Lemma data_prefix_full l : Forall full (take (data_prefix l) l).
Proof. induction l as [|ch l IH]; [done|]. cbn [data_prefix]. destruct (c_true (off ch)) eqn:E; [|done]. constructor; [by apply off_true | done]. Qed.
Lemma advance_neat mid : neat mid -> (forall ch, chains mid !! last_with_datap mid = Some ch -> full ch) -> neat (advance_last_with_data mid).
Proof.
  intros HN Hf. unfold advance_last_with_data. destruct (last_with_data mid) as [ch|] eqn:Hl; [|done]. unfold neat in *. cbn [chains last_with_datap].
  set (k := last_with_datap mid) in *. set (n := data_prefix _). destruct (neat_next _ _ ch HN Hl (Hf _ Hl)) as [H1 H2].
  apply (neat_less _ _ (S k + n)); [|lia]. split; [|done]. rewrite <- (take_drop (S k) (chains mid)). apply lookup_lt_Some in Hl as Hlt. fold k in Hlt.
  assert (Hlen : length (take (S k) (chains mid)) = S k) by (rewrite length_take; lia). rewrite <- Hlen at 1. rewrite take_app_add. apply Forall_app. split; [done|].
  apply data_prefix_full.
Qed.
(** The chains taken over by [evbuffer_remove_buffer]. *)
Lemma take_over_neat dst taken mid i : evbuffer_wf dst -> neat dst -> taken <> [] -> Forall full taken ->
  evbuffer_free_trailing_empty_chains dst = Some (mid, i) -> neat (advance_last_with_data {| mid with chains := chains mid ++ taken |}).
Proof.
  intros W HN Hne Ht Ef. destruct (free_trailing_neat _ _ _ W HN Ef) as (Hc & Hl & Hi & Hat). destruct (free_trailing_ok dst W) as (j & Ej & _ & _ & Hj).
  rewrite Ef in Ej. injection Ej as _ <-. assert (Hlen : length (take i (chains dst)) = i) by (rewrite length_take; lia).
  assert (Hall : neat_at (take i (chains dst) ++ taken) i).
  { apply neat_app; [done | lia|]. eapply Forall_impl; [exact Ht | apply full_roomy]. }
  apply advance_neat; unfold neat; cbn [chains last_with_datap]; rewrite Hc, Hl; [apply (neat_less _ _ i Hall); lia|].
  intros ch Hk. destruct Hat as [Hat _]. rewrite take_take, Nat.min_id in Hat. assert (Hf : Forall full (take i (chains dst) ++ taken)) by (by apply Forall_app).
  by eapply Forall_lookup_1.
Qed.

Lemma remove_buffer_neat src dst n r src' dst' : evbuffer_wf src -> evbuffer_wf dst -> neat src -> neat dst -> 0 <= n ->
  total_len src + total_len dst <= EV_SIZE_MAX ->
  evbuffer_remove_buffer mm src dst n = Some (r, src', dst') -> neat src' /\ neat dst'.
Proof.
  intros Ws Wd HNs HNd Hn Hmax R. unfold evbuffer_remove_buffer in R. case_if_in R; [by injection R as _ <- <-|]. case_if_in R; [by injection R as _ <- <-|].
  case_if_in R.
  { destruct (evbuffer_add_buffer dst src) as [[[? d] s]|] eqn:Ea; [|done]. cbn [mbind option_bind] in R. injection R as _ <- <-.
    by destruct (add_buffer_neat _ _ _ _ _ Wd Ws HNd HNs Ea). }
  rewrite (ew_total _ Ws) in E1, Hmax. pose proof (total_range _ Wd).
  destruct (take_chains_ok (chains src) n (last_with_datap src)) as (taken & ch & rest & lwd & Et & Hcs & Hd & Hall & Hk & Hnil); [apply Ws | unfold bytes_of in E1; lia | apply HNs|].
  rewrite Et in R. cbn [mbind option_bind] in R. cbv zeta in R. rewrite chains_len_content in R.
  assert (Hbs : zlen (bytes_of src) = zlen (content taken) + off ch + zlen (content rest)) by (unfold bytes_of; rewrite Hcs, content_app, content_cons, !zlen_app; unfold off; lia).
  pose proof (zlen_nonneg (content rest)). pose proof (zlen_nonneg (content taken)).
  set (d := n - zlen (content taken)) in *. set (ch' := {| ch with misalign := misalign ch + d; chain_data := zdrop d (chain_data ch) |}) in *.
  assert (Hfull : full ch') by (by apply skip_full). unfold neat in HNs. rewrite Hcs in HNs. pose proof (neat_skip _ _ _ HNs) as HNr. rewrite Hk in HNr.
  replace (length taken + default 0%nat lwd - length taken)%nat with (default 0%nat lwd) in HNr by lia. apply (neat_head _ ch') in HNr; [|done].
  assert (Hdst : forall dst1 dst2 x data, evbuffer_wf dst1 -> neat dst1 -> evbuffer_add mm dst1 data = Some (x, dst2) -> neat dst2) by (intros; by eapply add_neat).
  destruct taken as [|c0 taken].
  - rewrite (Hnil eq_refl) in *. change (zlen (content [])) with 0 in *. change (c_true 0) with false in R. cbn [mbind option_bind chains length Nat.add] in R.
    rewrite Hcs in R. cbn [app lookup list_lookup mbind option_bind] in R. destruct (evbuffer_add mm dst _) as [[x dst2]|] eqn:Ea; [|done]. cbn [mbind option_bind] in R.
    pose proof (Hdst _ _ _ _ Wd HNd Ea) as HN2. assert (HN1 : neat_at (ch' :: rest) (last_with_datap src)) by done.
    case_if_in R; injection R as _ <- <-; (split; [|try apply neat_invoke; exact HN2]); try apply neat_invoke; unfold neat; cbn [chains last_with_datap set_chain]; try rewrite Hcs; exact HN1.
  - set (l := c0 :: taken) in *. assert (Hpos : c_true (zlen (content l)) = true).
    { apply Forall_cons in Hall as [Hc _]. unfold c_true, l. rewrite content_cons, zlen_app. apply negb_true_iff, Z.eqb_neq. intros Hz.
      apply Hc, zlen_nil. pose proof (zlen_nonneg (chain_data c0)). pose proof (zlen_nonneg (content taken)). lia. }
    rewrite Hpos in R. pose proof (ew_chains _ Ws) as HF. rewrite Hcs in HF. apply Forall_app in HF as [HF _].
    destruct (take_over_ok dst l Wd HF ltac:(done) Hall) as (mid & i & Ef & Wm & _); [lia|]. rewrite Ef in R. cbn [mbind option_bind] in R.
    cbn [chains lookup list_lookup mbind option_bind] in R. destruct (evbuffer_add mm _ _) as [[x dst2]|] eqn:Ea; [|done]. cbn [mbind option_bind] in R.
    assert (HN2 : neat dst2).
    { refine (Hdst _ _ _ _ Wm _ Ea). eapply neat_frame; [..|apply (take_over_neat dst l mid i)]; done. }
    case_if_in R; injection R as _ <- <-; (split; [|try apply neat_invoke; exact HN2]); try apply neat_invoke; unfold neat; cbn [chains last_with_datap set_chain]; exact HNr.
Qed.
--------------------------------
• [YOUR TASK]
Wherever the word "Hpos" appears in the records above, copy that line.

• [FINISHED EXERCISE]
  - set (l := c0 :: taken) in *. assert (Hpos : c_true (zlen (content l)) = true).
    rewrite Hpos in R. pose proof (ew_chains _ Ws) as HF. rewrite Hcs in HF. apply Forall_app in HF as [HF _].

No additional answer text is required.